He was certainly a man in a hurry, a turbo-charged chief executive who arrived seven months ago on a mission to restore Lloyds to its former greatness. It’s proved his undoing. Trying to push through change too quickly was a mistake and his big review, announced in June, was undone by the eurozone crisis that also blew another big hole in the already ailing share price.

He also piled pressure on others, insisting on hugely-demanding targets that have given many of his staff cause to claim they too would like six to eight weeks off in order to recover from the shock of seeing the once thoroughbred Black Horse reduced to an also-ran with a major handicap.

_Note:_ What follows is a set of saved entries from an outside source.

(** * Express Entry score tracker: trend projection and eligibility engine

    A shallow embedding of the projection math, the pool-distribution
    interpolation, the crossing searches and the eligibility cards of the
    generated page script, and of the snapshot deduplication of the page
    generator, followed by the properties established about them.

    JavaScript numbers are reached through the interface [JSNumber], so a
    statement proved for every implementation of the interface holds in
    particular for IEEE-754 binary64; two implementations are given, exact
    rationals ([Q], normalised) and Rocq's primitive binary64 floats.
    Where a property depends on rounding it is proved of binary64 itself,
    through the specification [SpecFloat] of the primitive floats.
    Quantities that the script only ever holds as integers (millisecond
    time stamps, scores, candidate and invitation counts) are [Z]. *)

From Stdlib Require Import ZArith QArith Qround Qabs Qfield Lia Lqa List Bool Ascii String Sorted.
From Stdlib Require Import Floats.PrimFloat Floats.SpecFloat Floats.FloatOps Floats.FloatAxioms.
From stdpp Require Import base option list strings gmap.
From Equations Require Import Equations.

Local Open Scope string_scope.
Local Open Scope Z_scope.

(** ** The number interface *)

Class JSNumber (F : Type) := {
  of_Z : Z -> F;               (* an integer literal or integer-valued field *)
  add : F -> F -> F;
  sub : F -> F -> F;
  mul : F -> F -> F;
  div : F -> F -> F;
  abs : F -> F;                (* Math.abs *)
  ltb : F -> F -> bool;        (* a < b *)
  leb : F -> F -> bool;        (* a <= b *)
  truthy : F -> bool;          (* ToBoolean: false on 0 and NaN *)
  round : F -> Z;              (* Math.round, on finite values *)
  trunc : F -> Z;              (* the time value of new Date(t), on finite values *)
}.

Module ExactNumber.

Definition q_round (x : Q) : Z := Qfloor (x + (1 # 2))%Q.

Definition q_trunc (x : Q) : Z :=
  if Qle_bool 0 x then Qfloor x else Qceiling x.

#[global] Instance Q_number : JSNumber Q := {
  of_Z z := inject_Z z;
  add x y := Qred (x + y)%Q;
  sub x y := Qred (x - y)%Q;
  mul x y := Qred (x * y)%Q;
  div x y := Qred (x / y)%Q;
  abs x := Qred (Qabs x);
  ltb x y := negb (Qle_bool y x);
  leb x y := Qle_bool x y;
  truthy x := negb (Qeq_bool x 0);
  round := q_round;
  trunc := q_trunc;
}.

End ExactNumber.

Module Binary64.

(** The integer a finite double denotes times [2^-e] is [m]; [Math.round]
    is [floor (x + 1/2)] taken exactly. NaN and the infinities, which
    [Math.round] returns unchanged, are sent to [0]. *)
Definition signed (s : bool) (m : positive) : Z :=
  if s then Z.neg m else Z.pos m.

Definition sf_round (x : spec_float) : Z :=
  match x with
  | S754_finite s m e =>
      if 0 <=? e then signed s m * 2 ^ e
      else (2 * signed s m + 2 ^ (- e)) / 2 ^ (1 - e)
  | _ => 0
  end.

Definition sf_trunc (x : spec_float) : Z :=
  match x with
  | S754_finite s m e =>
      if 0 <=? e then signed s m * 2 ^ e
      else Z.quot (signed s m) (2 ^ (- e))
  | _ => 0
  end.

(** An integer as a double: the nearest double, ties to even, as a numeric
    literal or an integer-valued expression is read; exact below [2^53] in
    absolute value and on every integer that is a double, such as [10^10]
    and [10^20]. *)
Definition float_of_Z (z : Z) : float :=
  SF2Prim (binary_normalize prec emax z 0 false).

Definition float_truthy (x : float) : bool :=
  negb (PrimFloat.eqb x PrimFloat.zero) && PrimFloat.eqb x x.

#[global] Instance float_number : JSNumber float := {
  of_Z := float_of_Z;
  add := PrimFloat.add;
  sub := PrimFloat.sub;
  mul := PrimFloat.mul;
  div := PrimFloat.div;
  abs := PrimFloat.abs;
  ltb := PrimFloat.ltb;
  leb := PrimFloat.leb;
  truthy := float_truthy;
  round x := sf_round (Prim2SF x);
  trunc x := sf_trunc (Prim2SF x);
}.

End Binary64.

(** ** Projection math *)

Record Pt (F : Type) := mkPt { px : F; py : F }.
Arguments mkPt {F} _ _.
Arguments px {F} _.
Arguments py {F} _.

(** The object a regression returns: its coefficients; the closure [eval]
    of the script is [eval_model]. *)
Inductive Model (F : Type) :=
| LinearModel (slope intercept : F)
| QuadModel (a b c xMin xRange : F).
Arguments LinearModel {F} _ _.
Arguments QuadModel {F} _ _ _ _ _.

Section Regression.
Context {F : Type} `{JSNumber F}.

Definition eval_model (m : Model F) (x : F) : F :=
  match m with
  | LinearModel slope intercept => add (mul slope x) intercept
  | QuadModel a b c xMin xRange =>
      let xn := div (sub x xMin) xRange in
      add (add (mul (mul a xn) xn) (mul b xn)) c
  end.

(** The literals [1e-10] and [1e-20]: both powers of ten are exactly
    representable, so the quotient is the correctly rounded literal. *)
Definition lit_1e_10 : F := div (of_Z 1) (of_Z (10 ^ 10)).
Definition lit_1e_20 : F := div (of_Z 1) (of_Z (10 ^ 20)).

Record LinSums := mkLinSums { sx : F; sy : F; sxy : F; sxx : F }.

Definition lin_step (s : LinSums) (p : Pt F) : LinSums :=
  {| sx := add (sx s) (px p);
     sy := add (sy s) (py p);
     sxy := add (sxy s) (mul (px p) (py p));
     sxx := add (sxx s) (mul (px p) (px p)) |}.

Definition lin_sums (pts : list (Pt F)) : LinSums :=
  fold_left lin_step pts
    {| sx := of_Z 0; sy := of_Z 0; sxy := of_Z 0; sxx := of_Z 0 |}.

Definition lin_det (pts : list (Pt F)) : F :=
  let n := of_Z (Z.of_nat (length pts)) in
  let s := lin_sums pts in
  sub (mul n (sxx s)) (mul (sx s) (sx s)).

Definition lin_slope (pts : list (Pt F)) : F :=
  let n := of_Z (Z.of_nat (length pts)) in
  let s := lin_sums pts in
  div (sub (mul n (sxy s)) (mul (sx s) (sy s))) (lin_det pts).

Definition lin_intercept (pts : list (Pt F)) : F :=
  let n := of_Z (Z.of_nat (length pts)) in
  let s := lin_sums pts in
  div (sub (sy s) (mul (lin_slope pts) (sx s))) n.

Definition linearRegression (pts : list (Pt F)) : option (Model F) :=
  if (length pts <? 2)%nat then None
  else if ltb (abs (lin_det pts)) lit_1e_10 then None
  else Some (LinearModel (lin_slope pts) (lin_intercept pts)).

Definition Row3 : Type := F * F * F.
Definition Mat3 : Type := Row3 * Row3 * Row3.

Definition det3 (m : Mat3) : F :=
  let '((m00, m01, m02), (m10, m11, m12), (m20, m21, m22)) := m in
  add
    (sub (mul m00 (sub (mul m11 m22) (mul m12 m21)))
         (mul m01 (sub (mul m10 m22) (mul m12 m20))))
    (mul m02 (sub (mul m10 m21) (mul m11 m20))).

Definition replRow (r : Row3) (col : nat) (vi : F) : Row3 :=
  let '(c0, c1, c2) := r in
  ((if (0 =? col)%nat then vi else c0),
   (if (1 =? col)%nat then vi else c1),
   (if (2 =? col)%nat then vi else c2)).

Definition replCol (m : Mat3) (col : nat) (v : Row3) : Mat3 :=
  let '(r0, r1, r2) := m in
  let '(v0, v1, v2) := v in
  (replRow r0 col v0, replRow r1 col v1, replRow r2 col v2).

Record PolySums := mkPolySums {
  s1 : F; s2 : F; s3 : F; s4 : F; t0 : F; t1 : F; t2 : F }.

Definition poly_step (s : PolySums) (p : Pt F) : PolySums :=
  let x := px p in
  let x2 := mul x x in
  {| s1 := add (s1 s) x;
     s2 := add (s2 s) x2;
     s3 := add (s3 s) (mul x2 x);
     s4 := add (s4 s) (mul x2 x2);
     t0 := add (t0 s) (py p);
     t1 := add (t1 s) (mul x (py p));
     t2 := add (t2 s) (mul x2 (py p)) |}.

Definition poly_sums (norm : list (Pt F)) : PolySums :=
  fold_left poly_step norm
    {| s1 := of_Z 0; s2 := of_Z 0; s3 := of_Z 0; s4 := of_Z 0;
       t0 := of_Z 0; t1 := of_Z 0; t2 := of_Z 0 |}.

(** [a || b] on numbers. *)
Definition or_else (a b : F) : F := if truthy a then a else b.

Definition polyRegression (pts : list (Pt F)) : option (Model F) :=
  if (length pts <? 4)%nat then linearRegression pts
  else
    match head pts, last pts with
    | Some p0, Some pn =>
        let xMin := px p0 in
        let xRange := or_else (sub (px pn) xMin) (of_Z 1) in
        let norm :=
          map (fun p => mkPt (div (sub (px p) xMin) xRange) (py p)) pts in
        let s := poly_sums norm in
        let s0 := of_Z (Z.of_nat (length pts)) in
        let M : Mat3 :=
          ((s0, s1 s, s2 s), (s1 s, s2 s, s3 s), (s2 s, s3 s, s4 s)) in
        let T : Row3 := (t0 s, t1 s, t2 s) in
        let D := det3 M in
        if ltb (abs D) lit_1e_20 then linearRegression pts
        else
          let c := div (det3 (replCol M 0 T)) D in
          let b := div (det3 (replCol M 1 T)) D in
          let a := div (det3 (replCol M 2 T)) D in
          Some (QuadModel a b c xMin xRange)
    | _, _ => None
    end.

End Regression.

Section SpecSums.
Context {F : Type} `{JSNumber F}.

(** A running total started at [0], the way the script accumulates one. *)
Definition sigma (f : Pt F -> F) (pts : list (Pt F)) : F :=
  fold_left (fun acc p => add acc (f p)) pts (of_Z 0).

End SpecSums.

(** A sum of rationals, for stating what the fit achieves in exact
    arithmetic. *)
Definition Qsum (l : list Q) : Q := fold_right Qplus 0%Q l.

(** ** Strings the script takes apart *)

Definition digit_of (c : ascii) : option Z :=
  let n := Z.of_nat (nat_of_ascii c) in
  if (48 <=? n) && (n <=? 57) then Some (n - 48) else None.

Fixpoint parse_digits (s : string) (acc : option Z) : option Z :=
  match s with
  | EmptyString => acc
  | String c s' =>
      match digit_of c with
      | Some d => parse_digits s' (Some (10 * default 0 acc + d))
      | None => acc
      end
  end.

(** [parseInt] on an unsigned decimal prefix; [None] is NaN. *)
Definition parseInt (s : string) : option Z := parse_digits s None.

(** [s.split(sep)] for a one-character separator. *)
Fixpoint split (sep : ascii) (s : string) : list string :=
  match s with
  | EmptyString => [EmptyString]
  | String c s' =>
      if Ascii.eqb c sep then EmptyString :: split sep s'
      else match split sep s' with
           | [] => [String c EmptyString]
           | w :: ws => String c w :: ws
           end
  end.

(** ** Pool distribution snapshots *)

(** One entry of [distributionSnapshots]. *)
Record Snapshot := mkSnapshot {
  snap_date : string;
  snap_ranges : gmap string Z;
  snap_total : Z;
}.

One Lloyds branch manager rang me in a rage yesterday morning on learning of the chief executive’s leave of absence, saying that in more than 30 years with the bank he’d never known such a demanding regime.

The current mantra was “cut, cut, cut,” he said and frontline staff were under orders to sell products or face improvement training.

While growing the bank organically, Horta-Osorio tested himself with his desire to accelerate the sale of assets ordered by the European Commission. The 2013 deadline seemed too distant to the new chief executive and he didn’t want it hanging over the bank while he was trying to build a new company. So he demanded bidders submit offers by this summer with the intention of getting a preferred buyer in place by the year end.

His absence will now interrupt that process as well as the wider restructuring which has also been ramped up and has no doubt contributed to the stresses felt by everyone at Lloyds.

In the seven months since he took over, Horta-Osorio may have made few friends among those being asked to raise their game, to accept cutbacks and push ever hard to achieve sales targets, but he’s won some supporters in the City for tackling the big problems which partly explains the sharp fall in the share price. It was also down due to the uncertainty now hanging over Lloyds which is regarded at best as a (very) long-term recovery play.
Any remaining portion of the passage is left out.